(Beginning of Source data)

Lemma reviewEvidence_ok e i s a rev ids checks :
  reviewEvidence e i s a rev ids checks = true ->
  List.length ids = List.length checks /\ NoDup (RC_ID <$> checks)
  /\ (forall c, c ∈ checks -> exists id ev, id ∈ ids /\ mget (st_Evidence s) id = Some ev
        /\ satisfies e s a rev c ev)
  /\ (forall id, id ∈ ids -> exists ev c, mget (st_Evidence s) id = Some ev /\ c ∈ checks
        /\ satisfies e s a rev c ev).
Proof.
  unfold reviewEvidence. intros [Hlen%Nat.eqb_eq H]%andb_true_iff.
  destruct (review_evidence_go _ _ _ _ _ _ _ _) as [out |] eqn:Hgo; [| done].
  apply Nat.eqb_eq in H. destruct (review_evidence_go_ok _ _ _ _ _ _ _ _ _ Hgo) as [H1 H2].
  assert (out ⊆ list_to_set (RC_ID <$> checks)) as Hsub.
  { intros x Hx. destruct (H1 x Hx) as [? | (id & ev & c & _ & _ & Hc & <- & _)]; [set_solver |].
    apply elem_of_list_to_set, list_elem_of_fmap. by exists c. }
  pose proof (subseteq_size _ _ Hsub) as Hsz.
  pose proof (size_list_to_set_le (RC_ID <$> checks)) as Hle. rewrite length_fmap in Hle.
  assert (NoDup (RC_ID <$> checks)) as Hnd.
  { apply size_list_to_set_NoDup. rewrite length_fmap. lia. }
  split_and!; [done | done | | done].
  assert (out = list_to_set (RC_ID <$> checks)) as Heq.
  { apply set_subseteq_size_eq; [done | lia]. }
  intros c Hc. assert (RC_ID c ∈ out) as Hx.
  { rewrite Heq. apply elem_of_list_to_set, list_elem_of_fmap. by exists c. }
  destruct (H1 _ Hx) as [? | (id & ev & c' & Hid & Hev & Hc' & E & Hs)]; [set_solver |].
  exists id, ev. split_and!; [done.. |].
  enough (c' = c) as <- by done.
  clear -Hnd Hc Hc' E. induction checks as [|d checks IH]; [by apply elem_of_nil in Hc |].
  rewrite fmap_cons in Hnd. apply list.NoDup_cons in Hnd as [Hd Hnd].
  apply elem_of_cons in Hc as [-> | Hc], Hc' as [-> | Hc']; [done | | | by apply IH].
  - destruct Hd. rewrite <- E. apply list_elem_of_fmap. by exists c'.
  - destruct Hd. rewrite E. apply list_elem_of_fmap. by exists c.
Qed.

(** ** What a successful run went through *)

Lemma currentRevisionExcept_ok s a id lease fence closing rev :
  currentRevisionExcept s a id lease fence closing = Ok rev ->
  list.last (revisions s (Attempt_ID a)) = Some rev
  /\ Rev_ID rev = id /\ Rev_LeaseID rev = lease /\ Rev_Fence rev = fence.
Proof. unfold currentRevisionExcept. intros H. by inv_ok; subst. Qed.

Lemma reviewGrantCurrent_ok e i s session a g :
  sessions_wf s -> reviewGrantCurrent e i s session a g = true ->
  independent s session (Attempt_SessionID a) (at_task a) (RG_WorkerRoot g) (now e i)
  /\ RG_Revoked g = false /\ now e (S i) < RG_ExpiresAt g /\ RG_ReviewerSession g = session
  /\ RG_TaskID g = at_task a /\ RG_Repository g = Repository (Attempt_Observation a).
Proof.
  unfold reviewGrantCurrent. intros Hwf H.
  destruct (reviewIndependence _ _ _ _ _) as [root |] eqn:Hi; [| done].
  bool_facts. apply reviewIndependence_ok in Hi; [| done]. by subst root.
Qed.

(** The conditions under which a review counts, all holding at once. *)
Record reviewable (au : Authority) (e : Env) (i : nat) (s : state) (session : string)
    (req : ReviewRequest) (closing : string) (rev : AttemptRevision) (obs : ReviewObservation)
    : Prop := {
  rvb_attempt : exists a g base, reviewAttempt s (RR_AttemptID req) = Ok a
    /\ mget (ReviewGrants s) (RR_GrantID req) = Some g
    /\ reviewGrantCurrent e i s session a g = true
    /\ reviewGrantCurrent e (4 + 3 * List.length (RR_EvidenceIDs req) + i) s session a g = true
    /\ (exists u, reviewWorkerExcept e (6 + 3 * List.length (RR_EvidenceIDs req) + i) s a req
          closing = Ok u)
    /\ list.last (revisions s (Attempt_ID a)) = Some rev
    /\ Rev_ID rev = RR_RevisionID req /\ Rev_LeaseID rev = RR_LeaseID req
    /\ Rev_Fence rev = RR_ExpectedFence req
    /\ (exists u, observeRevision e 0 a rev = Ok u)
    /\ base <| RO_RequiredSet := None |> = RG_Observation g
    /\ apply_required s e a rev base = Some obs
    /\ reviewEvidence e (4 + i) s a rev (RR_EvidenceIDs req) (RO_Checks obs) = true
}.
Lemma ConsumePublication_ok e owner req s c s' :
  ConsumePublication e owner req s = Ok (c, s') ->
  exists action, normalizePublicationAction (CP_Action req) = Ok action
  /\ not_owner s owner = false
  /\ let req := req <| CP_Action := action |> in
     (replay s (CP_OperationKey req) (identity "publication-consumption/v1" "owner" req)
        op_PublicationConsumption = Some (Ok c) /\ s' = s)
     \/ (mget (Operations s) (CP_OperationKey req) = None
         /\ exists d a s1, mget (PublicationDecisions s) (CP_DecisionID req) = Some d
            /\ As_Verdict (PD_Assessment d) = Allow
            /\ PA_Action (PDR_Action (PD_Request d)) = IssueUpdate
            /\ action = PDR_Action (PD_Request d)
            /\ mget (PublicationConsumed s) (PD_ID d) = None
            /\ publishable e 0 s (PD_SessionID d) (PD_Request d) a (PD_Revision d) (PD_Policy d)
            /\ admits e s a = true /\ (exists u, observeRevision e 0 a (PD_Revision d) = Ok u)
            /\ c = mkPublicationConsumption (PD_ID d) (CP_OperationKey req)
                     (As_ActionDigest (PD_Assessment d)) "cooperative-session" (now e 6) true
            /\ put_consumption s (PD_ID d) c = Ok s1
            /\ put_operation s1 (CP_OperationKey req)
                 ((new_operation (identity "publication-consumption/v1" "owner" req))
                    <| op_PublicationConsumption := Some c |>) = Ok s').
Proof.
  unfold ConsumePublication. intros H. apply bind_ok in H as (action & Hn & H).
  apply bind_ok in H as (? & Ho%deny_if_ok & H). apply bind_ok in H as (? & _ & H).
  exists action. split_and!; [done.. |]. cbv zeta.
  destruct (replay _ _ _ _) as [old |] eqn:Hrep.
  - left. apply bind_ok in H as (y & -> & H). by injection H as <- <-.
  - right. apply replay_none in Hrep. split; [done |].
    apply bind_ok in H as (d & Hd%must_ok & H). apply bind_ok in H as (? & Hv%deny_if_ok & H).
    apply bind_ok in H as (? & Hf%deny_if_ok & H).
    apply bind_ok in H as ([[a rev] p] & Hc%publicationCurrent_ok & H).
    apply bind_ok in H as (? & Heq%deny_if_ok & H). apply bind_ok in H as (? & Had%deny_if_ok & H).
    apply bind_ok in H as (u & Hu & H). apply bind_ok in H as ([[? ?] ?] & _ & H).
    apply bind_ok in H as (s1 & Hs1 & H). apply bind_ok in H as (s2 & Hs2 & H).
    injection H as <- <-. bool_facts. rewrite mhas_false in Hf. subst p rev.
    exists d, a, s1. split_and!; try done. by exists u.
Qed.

(End of Source data)

■ Problem: Copy out, word for word, the part of the entries above that begins at the line with "d) (PD_Policy d)" and ends at the line with "(PD_Revision d) = Ok u)", including both.

■ Solution for this exercise:
            /\ publishable e 0 s (PD_SessionID d) (PD_Request d) a (PD_Revision d) (PD_Policy d)
            /\ admits e s a = true /\ (exists u, observeRevision e 0 a (PD_Revision d) = Ok u)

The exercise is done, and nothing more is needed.